La bottega è sulle mura di cinta

“Una sera uscendo dal carcere dopo una riunione ci rendemmo conto che proprio sulle mura di cinta c’erano due garage chiusi – racconta Andrea Ferrari, responsabile del progetto -. Subito pensammo a come fosse stato bello se quelle due serrande fossero state aperte con la possibilità di metterci due belle vetrine per far vedere i prodotti di social wood in modo da avere uno sfogo sulla città e far vedere che dentro vengono fatte delle cose. Perché il problema del lavorare in carcere è che se anche si fanno cose belle fuori non sempre si sa”.

Nasce Fuga di Sapori

“Io lanciai l’idea ma quasi per ridere perché non credevo fosse pensabile e invece l educatrice mi diede carta bianca. Bisognava trovare qualcuno che si impegnasse a seguire il progetto. Dopo un anno e mezzo di peripezie varie abbiamo anche avuto il benestare del ministero dei beni culturali e siamo riusciti a ristrutturare questi locali. Oggi abbiamo circa 120 metri quadrati che abbiamo recuperato e abbiamo arredato con i mobili della falegnameria con dei lampadari antichi di legno in travertino e rimessi a nuovo, a tutti i mobili fatti in pellet dai detenuti. Gli stessi che lavorano per social wood hanno fatto questa cosa qui. I lavori sono stati fatti dai detenuti, tranne gli impianti elettrici ed idraulici per ovvi motivi”.
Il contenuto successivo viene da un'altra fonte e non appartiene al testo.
(* ===== verification/MkfsFinal.v ===== *)
(** * mkfs: what the kernel finds on the image

    The image that main() leaves satisfies the hypotheses of the theorems about the
    kernel's file system: the superblock, the empty log, the bitmap, the inodes with
    their blocks, and the root directory. *)
From stdpp Require Import prelude gmap strings.
From Stdlib Require Import ZArith Lia.
From S2P Require Import Prelude Memory CString Spinlock Riscv Kalloc Vm Uaccess Proc Bytes State Sleeplock Copy Console Bio BioView BioClient Log Fs LogSpec LogOps FsTx FsAlloc FsInode Icache FsFile FsBmap FsWrite Mkfs MkfsSpec MkfsImage.
Import Mkfs.
Open Scope Z_scope.

(** ** The bitmap *)

Lemma mark_S n d : 0 <= n -> mark (n + 1) d = set_byte (n / 8) (Z.lor (byte_at (mark n d) (n / 8)) (Z.shiftl 1 (n mod 8))) (mark n d).
Proof. intros Hn. unfold mark. rewrite seqZ_app by lia. rewrite fold_left_app. done. Qed.

Lemma mark_spec d n : length d = Z.to_nat BSIZE -> 0 <= n <= BPB ->
  length (mark n d) = Z.to_nat BSIZE /\ forall i, 0 <= i < BPB -> bit (mark n d) i = bit d i || (i <? n).
Proof.
  intros Hd [Hn0 Hn]. revert Hn. pattern n. apply natlike_ind; [| |done].
  - intros _. split; [done|]. intros i Hi. rewrite (proj2 (Z.ltb_ge i 0)) by lia. by rewrite orb_false_r.
  - intros k Hk IH Hb. destruct IH as [I1 I2]; [lia|]. unfold Z.succ. rewrite mark_S by done. split.
    + unfold set_byte. by rewrite length_insert.
    + intros i Hi. rewrite bit_alloc, I2 by (done || lia). rewrite <- orb_assoc. f_equal.
      apply eq_iff_eq_true. rewrite orb_true_iff, bool_decide_eq_true, !Z.ltb_lt. lia.
Qed.

Lemma bit_zero i : 0 <= i < BPB -> bit zero_block i = false.
Proof.
  intros Hi. unfold bit, byte_at. change BPB with 8192 in Hi.
  assert (0 <= i / 8 < 1024) by (split; [apply Z.div_pos; lia|apply Z.div_lt_upper_bound; lia]).
  rewrite (list_lookup_total_correct _ _ 0) by (apply zero_block_lookup; lia). apply Z.bits_0.
Qed.

(** ** The layout *)

Lemma BBLOCK_sb m : 0 <= m < FSSIZE -> BBLOCK m sb = 45.
Proof. change FSSIZE with 1000. intros H. change (BBLOCK m sb) with (m / 8192 + 45). rewrite Z.div_small by lia. done. Qed.

Lemma mkfs_disk_ok : disk_ok sb 2.
Proof.
  assert (HB : forall m, 0 <= m < sb_size sb -> BBLOCK m sb = 45) by (intros m Hm; by apply BBLOCK_sb).
  split; [split| split| | |]; try done.
  - intros m Hm. rewrite HB by done. unfold in_log. change LOGSIZE with 30. lia.
  - intros i Hi. pose proof (IBLOCK_meta i Hi). lia.
  - intros i Hi. unfold in_log. change LOGSIZE with 30. rewrite IBLOCK_sb. change (sb_ninodes sb) with 200 in Hi.
    pose proof (Z.div_pos i 16). lia.
  - intros m j Hm Hj. rewrite HB by done. pose proof (IBLOCK_meta j Hj). lia.
Qed.

Lemma home_data n : nmeta <= n < FSSIZE -> home sb 2 n.
Proof.
  change nmeta with 46. change FSSIZE with 1000. intros Hn. split.
  - change (sb_size sb) with 1000. lia.
  - unfold in_log. change LOGSIZE with 30. lia.
  - intros m Hm. rewrite (BBLOCK_sb m Hm). lia.
  - intros j Hj. pose proof (IBLOCK_meta j Hj). lia.
Qed.

(** ** The image *)

(** Inode [n] as the kernel has it after iget and ilock. *)
Definition opened (V : Z -> blk) (n : Z) : inode := loaded V sb (Inode ROOTDEV n 1 0 0 0 0 0 0 []).

(** Byte [x] of the data, with zeroes after the end. *)
Definition byte_of (data : list Z) (x : Z) : Z := default 0 (data !! Z.to_nat x).

(** Inode [n] of type [t] has these bytes, in [size] bytes, and well-formed blocks. *)
Record holds_file (V : Z -> blk) (n t size : Z) (data : list Z) : Prop := {
  hf_type : i_type (opened V n) = t;
  hf_nlink : i_nlink (opened V n) = 1;
  hf_size : i_size (opened V n) = size;
  hf_inv : file_inv V sb 2 (opened V n);
  hf_bytes : forall x, 0 <= x < size -> file_byte V (opened V n) x = byte_of data x;
}.

Record image (V : Z -> blk) (fs : list image_file) : Prop := {
  im_sb : sb_of (V 1) = sb;
  im_log : V (sb_logstart sb) = zero_block;
  im_used : forall n, 0 <= n < sb_size sb -> used V sb n = (n <? space fs);
  im_root : holds_file V ROOTINO T_DIR (root_size (sizeof_dirent * (2 + Z.of_nat (length fs)))) (root_dir fs);
  im_file : forall i f, fs !! i = Some f ->
    holds_file V (Z.of_nat i + 2) T_FILE (Z.of_nat (length f.2)) f.2 /\ file_ok V (opened V (Z.of_nat i + 2));
  im_apart : forall m n s s', 1 <= m <= Z.of_nat (length fs) + 1 -> 1 <= n <= Z.of_nat (length fs) + 1 ->
    is_slot s -> is_slot s' -> slot V (opened V m) s <> 0 -> slot V (opened V m) s = slot V (opened V n) s' -> m = n /\ s = s';
  im_free : forall n, Z.of_nat (length fs) + 1 < n < sb_ninodes sb -> d_type (dinode_at V sb n) = 0;
  im_dir : sizeof_dirent * (2 + Z.of_nat (length fs)) mod BSIZE <> 0 -> file_ok V (opened V ROOTINO);
  im_hole : sizeof_dirent * (2 + Z.of_nat (length fs)) mod BSIZE = 0 ->
    fblock V (opened V ROOTINO) (sizeof_dirent * (2 + Z.of_nat (length fs)) / BSIZE) = 0;
  im_lens : block_lens V;
}.

Lemma slot_opened V n s : slot V (opened V n) s = slot V (on (d_addrs (dinode_at V sb n))) s.
Proof. reflexivity. Qed.

Lemma part_byte data x : 0 <= x -> part data (x / BSIZE) !!! Z.to_nat (x mod BSIZE) = byte_of data x.
Proof.
  change BSIZE with 1024. intros Hx. pose proof (Z.mod_pos_bound x 1024 ltac:(lia)). pose proof (Z.div_mod x 1024 ltac:(lia)).
  pose proof (Z.div_pos x 1024 Hx ltac:(lia)). apply list_lookup_total_correct. unfold part, byte_of. change BSIZE with 1024.
  rewrite lookup_take_lt by lia. destruct (decide (x < Z.of_nat (length data))) as [Hl|Hl].
  - rewrite lookup_app_l by (rewrite length_drop; lia). rewrite lookup_drop.
    replace (Z.to_nat (x / 1024 * 1024) + Z.to_nat (x mod 1024))%nat with (Z.to_nat x) by lia.
    destruct (lookup_lt_is_Some_2 data (Z.to_nat x) ltac:(lia)) as [b ->]. done.
  - rewrite lookup_app_r by (rewrite length_drop; lia). rewrite zero_block_lookup by (rewrite length_drop; lia).
    by rewrite lookup_ge_None_2 by lia.
Qed.

(** The final image: the root inode has its size rounded up, the bitmap is written. *)
Section Final.
Context (s0 : mkst) (fs : list image_file) (G : list entry).
Context (Hb : built s0 (contents fs) G) (Hfb : freeblock s0 = space fs) (Hn : (length fs <= 198)%nat).

Let size := root_size (sizeof_dirent * (2 + Z.of_nat (length fs))).
Let root := set_d_size size (dinode_at (view s0) sb 1).
Let s1 := put_inode 1 root s0.
Let s2 := Mkst (<[45 := mark (space fs) zero_block]> (img s1)) (freeinode s1) (freeblock s1).
Let V := view s2.

Lemma V_eq n : V n = fupd (view s1) 45 (mark (space fs) zero_block) n.
Proof. unfold V, s2. by rewrite view_wsect. Qed.

Lemma root_entry : exists e, G !! 0%nat = Some e /\ e_type e = T_DIR /\ e_data e = root_dir fs.
Proof.
  pose proof (bt_list _ _ _ Hb) as HL. destruct G as [|e G']; [done|]. injection HL as H1 H2 _. by exists e.
Qed.
Lemma root_dinode : dinode_at (view s0) sb 1 =
  Dinode T_DIR 0 0 1 (sizeof_dirent * (2 + Z.of_nat (length fs))) (d_addrs (dinode_at (view s0) sb 1)).
Proof.
  destruct root_entry as (e & He & E1 & E2). pose proof (bt_din _ _ _ Hb 0%nat e He) as Hd. change (Z.of_nat 0 + 1) with 1 in Hd.
  rewrite Hd. cbn [d_addrs]. rewrite E1, E2, length_root_dir. f_equal. change sizeof_dirent with 16. lia.
Qed.
Lemma size_eq : size = (sizeof_dirent * (2 + Z.of_nat (length fs)) / 1024 + 1) * 1024 /\ size <= 4096.
Proof.
  unfold size, root_size. change sizeof_dirent with 16. change BSIZE with 1024.
  pose proof (Z.div_lt_upper_bound (16 * (2 + Z.of_nat (length fs))) 1024 4 ltac:(lia) ltac:(lia)).
  pose proof (Z.div_pos (16 * (2 + Z.of_nat (length fs))) 1024 ltac:(lia) ltac:(lia)).
  rewrite u32_id by lia. lia.
Qed.
Lemma root_ok : dinode_ok root.
Proof.
  destruct root_entry as (e & He & E1 & E2). pose proof (entry_dinode _ _ _ _ _ Hb He) as [D1 D2 D3 D4 D5 D6 D7].
  pose proof (bt_din _ _ _ Hb 0%nat e He) as Hd. change (Z.of_nat 0 + 1) with 1 in Hd. pose proof size_eq.
  unfold root, set_d_size. rewrite Hd. assert (0 <= size) by (unfold size, root_size; apply u32_range).
  split; cbn [d_type d_major d_minor d_nlink d_size d_addrs] in *; done || lia.
Qed.

Lemma V_lens : block_lens V.
Proof.
  intros n. rewrite V_eq. revert n. apply block_lens_fupd; [|apply mark_spec; [apply length_zero_block|]].
  - apply put_inode_lens; [apply root_ok|]. apply (ow_lens _ _ _ (wk_own _ _ (bt_work _ _ _ Hb))).
  - pose proof (wk_fb _ _ (bt_work _ _ _ Hb)) as H. rewrite Hfb in H. change FSSIZE with 1000 in H. change nmeta with 46 in H.
    change BPB with 8192. lia.
Qed.
Lemma V_data m : m < 32 \/ 46 <= m -> V m = view s0 m.
Proof. intros Hm. rewrite V_eq, fupd_ne by lia. unfold s1. apply put_inode_other; [done|lia]. Qed.
Lemma V_dinode n : 0 <= n < NINODES -> dinode_at V sb n = if decide (n = 1) then root else dinode_at (view s0) sb n.
Proof.
  intros H. transitivity (dinode_at (view s1) sb n).
  - apply dinode_at_ext. rewrite V_eq. apply fupd_ne. pose proof (IBLOCK_meta n H). lia.
  - unfold s1. apply put_inode_at; [done|apply root_ok|apply (ow_lens _ _ _ (wk_own _ _ (bt_work _ _ _ Hb)))|lia].
Qed.

Lemma G_length : length G = S (length fs).
Proof. pose proof (f_equal length (bt_list _ _ _ Hb)) as H. rewrite length_fmap in H. rewrite H. cbn. by rewrite length_fmap. Qed.
Lemma entry_inum i e : G !! i = Some e -> 0 <= Z.of_nat i + 1 < NINODES.
Proof. intros H%lookup_lt_Some. rewrite G_length in H. change NINODES with 200. lia. Qed.
Lemma space_range : 46 <= space fs <= 1000.
Proof. pose proof (wk_fb _ _ (bt_work _ _ _ Hb)) as H. rewrite Hfb in H. exact H. Qed.

Lemma V_owned : owned V (space fs) G.
Proof.
  apply (owned_agree (view s0)); [rewrite <- Hfb; apply (wk_own _ _ (bt_work _ _ _ Hb))|apply V_lens| |apply space_range].
  intros n Hnn. apply V_data. change nmeta with 46 in Hnn. lia.
Qed.

Lemma V_addrs i e : G !! i = Some e -> d_addrs (dinode_at V sb (Z.of_nat i + 1)) = e_addrs e.
Proof.
  intros Hi. pose proof (bt_din _ _ _ Hb i e Hi) as Hd. rewrite V_dinode by (by apply (entry_inum i e)). case_decide as E.
  - unfold root, set_d_size. cbn [d_addrs]. rewrite <- E, Hd. done.
  - by rewrite Hd.
Qed.
Lemma V_slot i e s : G !! i = Some e -> slot V (opened V (Z.of_nat i + 1)) s = slot V (on (e_addrs e)) s.
Proof. intros Hi. rewrite slot_opened. by rewrite (V_addrs i e Hi). Qed.

Lemma V_used n : 0 <= n < sb_size sb -> used V sb n = (n <? space fs).
Proof.
  intros Hr. unfold used. rewrite (BBLOCK_sb n Hr). rewrite V_eq, fupd_eq. pose proof space_range. change (sb_size sb) with 1000 in Hr.
  rewrite Z.mod_small by (change BPB with 8192; lia).
  destruct (mark_spec zero_block (space fs) length_zero_block ltac:(change BPB with 8192; lia)) as [_ Hm].
  rewrite Hm, bit_zero by (change BPB with 8192; lia). done.
Qed.
Lemma V_meta : meta_used V sb 2.
Proof. intros n Hr. rewrite V_used by done. intros H%Z.ltb_ge. apply home_data. pose proof space_range. change nmeta with 46. split; [lia|apply Hr]. Qed.

Lemma V_inv i e : G !! i = Some e -> file_inv V sb 2 (opened V (Z.of_nat i + 1)).
Proof.
  intros Hi. pose proof V_owned as Ho. pose proof space_range. split; [split|apply V_meta|apply V_lens].
  - done.
  - change (i_addrs (opened V (Z.of_nat i + 1))) with (d_addrs (dinode_at V sb (Z.of_nat i + 1))). rewrite (V_addrs i e Hi).
    apply (rp_len _ _ (ow_rep _ _ _ Ho i e Hi)).
  - intros s Hs. rewrite (V_slot i e s Hi). destruct (decide (slot V (on (e_addrs e)) s = 0)) as [|Hz]; [by left|right].
    pose proof (ow_range _ _ _ Ho i e s Hi Hs Hz) as Hr. change nmeta with 46 in Hr.
    split; [apply home_data; change nmeta with 46; change FSSIZE with 1000; lia|].
    rewrite V_used by (change (sb_size sb) with 1000; lia). apply Z.ltb_lt. lia.
  - intros s s' Hs Hs'. rewrite !(V_slot i e _ Hi). intros E Hz. by destruct (ow_inj _ _ _ Ho i e s i e s' Hi Hi Hs Hs' Hz E).
Qed.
L’unico negozio in Italia sulle mura di cinta di un carcere

“Oggi c’è un negozio a tutti gli effetti proprio accanto al cancello del carcere, una cosa un po’ strana. L’idea era quella di esporre ciò che fanno i dipendenti di social wood ma erano mobili vuoti. Per questo abbiamo pensato di riempirli con i prodotti di alta qualità dei vari realizzati nei vari carceri italiani. Per esempio il progetto dei biscotti “Dolci evasioni” del carcere di Siracusa. Abbiamo allargato anche alle malefatte di Venezie con le loro borse, i detersivi del carcere di Trento. Con il caffè della cooperativa Lazzarelle di Pozzuoli abbiamo fatto una crema di caffè “La Brigantella” che finanzia anche la “Fondazione Solidal” dell’ospedale di Alessandria sulla ricerca delle malattie più rare. In questo modo cerchiamo di unire il mondo carcerario con quello della ricerca”.

Una produzione made in Italy sotto un marchio solidale

“Per noi è molto importante perché avere una produzione di qualità con un ingrediente di economia carceraria. Cerchiamo di mettere quanto di buono fatto dentro e lo produciamo con un marchio solidale”.

Cosa significa fare impresa nel sociale in un modo in cui si è sempre più attaccati al denaro?
“Significa tornare al vero concetto di impresa perché questo nasce non con una logica di profitto estrema. Io sono di Alessandria e se penso a cosa è stato Borsalino per il territorio vedo una persona che ha fatto del bene per tutti. Fare impresa sociale significa tornare ad un concetto di utilità per chi ne ha più bisogno con possibilità di fare nuovi investimenti. Il tutto senza essere legati solo concetto di arricchimento personale, ma del territorio”.